The White House announced Monday that Americans will now be able to make unlimited transfers of money and visits to relatives in Cuba. Under previous Bush administration rules, Cuban-Americans could travel there just once every three years - a rule that was recently eased to once a year - and could send no more than $1,200 to needy relatives.

Monday's action eliminated those limits in the hope that less dependence on their government will lead Cubans to demand progress on political freedoms.

Many in Cuba saw this as a humanitarian gesture.

"You can imagine what it is like to have a marriage by telephone," Berta Maria Mayor, 45, said yesterday as she awaited the charter plane carrying her husband back to Cuba for the first time in three years. "I'm in love with someone I barely get to see."

Mayor said she hoped her husband could visit several times a year, although family finances are tight after his layoff from a Florida shirt factory job.

Castro responded to the measures in an online column Monday night, writing that the United States had announced the repeal of "several hateful restrictions" but had stopped short of real change.

"Of the blockade, which is the cruelest of measures, not a word was uttered," the former president wrote.

Castro, 82, noted that several US senators favor lifting the trade embargo and urged Obama to seize the opportunity.

"The conditions are in place for Obama to use his talent in a constructive policy that ends something that has failed for nearly half a century," he wrote.

In a second column yesterday, saying the changes were "positive, although minimal."

"We need a lot more," he wrote, singling out the elimination of the so-called "wet-foot, dry foot" policy whereby Cuban immigrants fleeing the island who are apprehended on the high seas are sent home, but those who make it to US territory are allowed to stay.

Castro also said Cuba would like to hear "some self-criticism" by the United States for the failed Bay of Pigs invasion 48 years ago and a guarantee that it won't happen again in the hemisphere.

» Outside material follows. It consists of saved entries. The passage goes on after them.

(* ===== verification/BinderStacks.v ===== *)
(** Chains of calls: what the transaction stacks of the binder driver hold.

    Calls form chains: a thread that works on a call may call further, and then
    waits.  This file states what the links of the calls and the stacks of the
    threads are in terms of the chains, and what sending, taking, answering
    and the end of a thread do to them.  BinderCallsInv.v relates it to the
    driver's store. *)

From S2P Require Import Prelude.
Local Open Scope Z_scope.

Module BinderStacks.

(** A call as the stacks see it: who waits for it, the call that thread was
    working on, who has taken it ([None] when nobody has, [Some None] when that
    thread is gone), the top of that thread's stack before, and the thread it
    is meant for while it is queued. *)
Record call := mk_call {
  c_from : option Z;
  c_parent : option Z;
  c_to : option (option Z);
  c_up : option Z;
  c_hint : option Z
}.

Definition caller (V : gmap Z call) (t : Z) : option Z := x ← V !! t; c_from x.
Definition callee (V : gmap Z call) (t : Z) : option Z := x ← V !! t; o ← c_to x; o.

(** Thread [h] takes part in call [t]. *)
Definition part (V : gmap Z call) (h t : Z) : Prop := caller V t = Some h \/ callee V t = Some h.

#[export] Instance part_dec V h t : Decision (part V h t).
Proof. unfold part. apply _. Defined.

Definition mentions (V : gmap Z call) (h : Z) (c : list Z) : Prop := Exists (part V h) c.

(** A chain has the newest call first.  The stack of a thread has the calls of
    the chain the thread takes part in. *)
Fixpoint top (V : gmap Z call) (h : Z) (c : list Z) : option Z :=
  match c with
  | [] => None
  | t :: c => if decide (part V h t) then Some t else top V h c
  end.

(** A call [x] on top of the chain [c]: the thread that sent it is the one that
    has taken the call below. *)
Definition link (V : gmap Z call) (x : call) (c : list Z) : Prop :=
  c_parent x = head c /\
  (forall u c', c = u :: c' -> exists y, V !! u = Some y /\ c_to y = Some (c_from x)) /\
  (forall h, c_to x = Some (Some h) -> c_up x = top V h c /\ c_from x <> Some h) /\
  (forall h, c_hint x = Some h -> mentions V h c /\ c_to x = None).

Fixpoint chain (V : gmap Z call) (c : list Z) : Prop :=
  match c with
  | [] => True
  | t :: c => (exists x, V !! t = Some x /\ link V x c) /\ chain V c
  end.

(** A chain ends in a call that is queued, or that a living thread works on. *)
Definition ends (V : gmap Z call) (c : list Z) : Prop :=
  exists t c' x, c = t :: c' /\ V !! t = Some x /\ c_to x <> Some None.

(** The calls [V] and the stacks [S] of the threads are those of the chains
    [C]; no thread takes part in two of them. *)
Record chains (V : gmap Z call) (S : gmap Z (option Z)) (C : list (list Z)) : Prop := {
  ch_nodup : NoDup (mjoin C);
  ch_dom t : is_Some (V !! t) <-> t ∈ mjoin C;
  ch_chain c : c ∈ C -> chain V c;
  ch_ends c : c ∈ C -> ends V c;
  ch_one h c c' : c ∈ C -> c' ∈ C -> mentions V h c -> mentions V h c' -> c = c';
  ch_alive h c : c ∈ C -> mentions V h c -> is_Some (S !! h);
  ch_stack h s c : S !! h = Some s -> c ∈ C -> mentions V h c -> s = top V h c;
  ch_free h s : S !! h = Some s -> (forall c, c ∈ C -> ~ mentions V h c) -> s = None
}.

(** ** Tops *)

#[local] Instance mentions_dec V h c : Decision (mentions V h c).
Proof. unfold mentions. apply _. Defined.

Lemma mentions_cons V h t c : mentions V h (t :: c) <-> part V h t \/ mentions V h c.
Proof. apply Exists_cons. Qed.

Lemma mentions_nil V h : ~ mentions V h [].
Proof. by inversion 1. Qed.

Lemma top_none V h c : ~ mentions V h c -> top V h c = None.
Proof.
  induction c as [|t c IH]; simpl; [done|]. rewrite mentions_cons. intros H.
  rewrite decide_False by tauto. apply IH. tauto.
Qed.

Lemma top_some V h c : mentions V h c -> exists t, top V h c = Some t /\ t ∈ c /\ part V h t.
Proof.
  induction c as [|t c IH]; intros H; [by apply mentions_nil in H|]. simpl.
  destruct (decide (part V h t)) as [P|P]; [exists t; set_solver|].
  apply mentions_cons in H as [H|H]; [done|].
  destruct (IH H) as (u & E & Hu & P'). exists u. set_solver.
Qed.

Lemma top_part V h c t : top V h c = Some t -> t ∈ c /\ part V h t.
Proof.
  intros H. destruct (decide (mentions V h c)) as [M|M].
  - destruct (top_some V h c M) as (u & E & ? & ?). rewrite H in E. by simplify_eq.
  - by rewrite top_none in H.
Qed.

(** ** Changes that a chain does not see *)

Lemma part_ext V V' h t : V' !! t = V !! t -> part V' h t <-> part V h t.
Proof. intros E. unfold part, caller, callee. by rewrite E. Qed.

Lemma mentions_ext V V' h c : (forall t, t ∈ c -> part V' h t <-> part V h t) ->
  mentions V' h c <-> mentions V h c.
Proof.
  induction c as [|t c IH]; intros E; [split; intros H; by apply mentions_nil in H|].
  rewrite !mentions_cons, IH by (intros; apply E; set_solver). rewrite E by set_solver. done.
Qed.

Lemma top_ext V V' h c : (forall t, t ∈ c -> part V' h t <-> part V h t) -> top V' h c = top V h c.
Proof.
  induction c as [|t c IH]; intros E; simpl; [done|].
  rewrite IH by (intros; apply E; set_solver).
  rewrite (decide_ext (part V' h t) (part V h t)); [done|]. apply E. set_solver.
Qed.

Lemma link_ext V V' x c : (forall t, t ∈ c -> V' !! t = V !! t) -> link V x c -> link V' x c.
Proof.
  intros E (? & H2 & H3 & H4).
  assert (E' : forall h t, t ∈ c -> part V' h t <-> part V h t) by (intros; apply part_ext, E; done).
  split_and!; [done| | |].
  - intros u c' ->. destruct (H2 u c' eq_refl) as (y & ? & ?). exists y. by rewrite E by set_solver.
  - intros h Hh. destruct (H3 h Hh). rewrite (top_ext V V') by auto. done.
  - intros h Hh. destruct (H4 h Hh). rewrite (mentions_ext V V') by auto. done.
Qed.

Lemma chain_ext V V' c : (forall t, t ∈ c -> V' !! t = V !! t) -> chain V c -> chain V' c.
Proof.
  induction c as [|t c IH]; intros E; simpl; [done|]. intros [(x & Hx & L) Hc]. split.
  - exists x. rewrite E by set_solver. split; [done|]. apply (link_ext V); set_solver.
  - apply IH; set_solver.
Qed.

Lemma ends_ext V V' c : (forall t, t ∈ c -> V' !! t = V !! t) -> ends V c -> ends V' c.
Proof. intros E (t & c' & x & -> & ? & ?). exists t, c', x. by rewrite E by set_solver. Qed.

(** ** Changing one chain *)

Lemma chains_perm V S C C' : C ≡ₚ C' -> chains V S C -> chains V S C'.
Proof.
  intros P [Hnd Hdom Hc He Ho Ha Hs Hf].
  assert (E : forall c, c ∈ C' <-> c ∈ C) by (intros c; by rewrite P).
  assert (J : mjoin C ≡ₚ mjoin C') by (by rewrite P).
  split.
  - by rewrite <- J.
  - intros t. by rewrite Hdom, J.
  - intros c Hin. apply Hc, E, Hin.
  - intros c Hin. apply He, E, Hin.
  - intros h c c' H1 H2. apply Ho; by apply E.
  - intros h c H1. apply (Ha h c), E, H1.
  - intros h s c H0 H1. apply (Hs h s c H0), E, H1.
  - intros h s H0 H1. apply (Hf h s H0). intros c Hin. apply H1, E, Hin.
Qed.

(** The chains with [c] among them, unless it is empty. *)
Definition with_chain (c : list Z) (C : list (list Z)) : list (list Z) :=
  match c with [] => C | _ => c :: C end.

Lemma join_with c C : mjoin (with_chain c C) = c ++ mjoin C.
Proof. by destruct c. Qed.

Lemma elem_with c C d : d ∈ with_chain c C <-> (d = c /\ c <> []) \/ d ∈ C.
Proof. destruct c; simpl; set_solver. Qed.

Definition apart (V : gmap Z call) (h : Z) (C : list (list Z)) : Prop := forall c, c ∈ C -> ~ mentions V h c.

Section Focus.
Variables (V : gmap Z call) (S : gmap Z (option Z)) (c : list Z) (C : list (list Z)).
Hypothesis H : chains V S (with_chain c C).

Lemma focus_nodup : NoDup c /\ (forall t, t ∈ c -> t ∉ mjoin C) /\ NoDup (mjoin C).
Proof using H. destruct H as [Hnd _ _ _ _ _ _ _]. rewrite join_with in Hnd. by apply NoDup_app. Qed.

Lemma focus_chain : chain V c.
Proof using H. destruct c as [|t c'] eqn:E; [done|]. apply (ch_chain _ _ _ H). simpl. set_solver. Qed.

Lemma focus_apart h : mentions V h c -> apart V h C.
Proof using H.
  intros M d Hd M'. assert (Hc : c <> []) by (intros ->; by apply mentions_nil in M).
  assert (c = d) as <-.
  { apply (ch_one _ _ _ H h); [apply elem_with; by left|apply elem_with; by right|done|done]. }
  destruct focus_nodup as (_ & Hs & _).
  destruct (top_some V h c M) as (t & _ & Ht & _). apply (Hs t Ht).
  apply list_elem_of_join. eauto.
Qed.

He suggested Obama won't be in the White House long enough to undo the damage of his predecessor, George W. Bush.

"We do not want to hurt Obama even in the slightest, but he will only be president for one or two terms," Castro wrote. "He is not responsible for what occurred, and I am sure that he will not commit the atrocities of Bush. After him, however, there could come another who is equal to or worse than his predecessor."

While analysts say the US policy change could usher in a new era of openness between the two countries, few Cubans think it will mean the end of the embargo, which has choked off nearly all US trade with the island for 47 years and counting.

But many are happy that relatives in America will be able to come whenever they want, stay as long as they want, and send as much cash home as they can.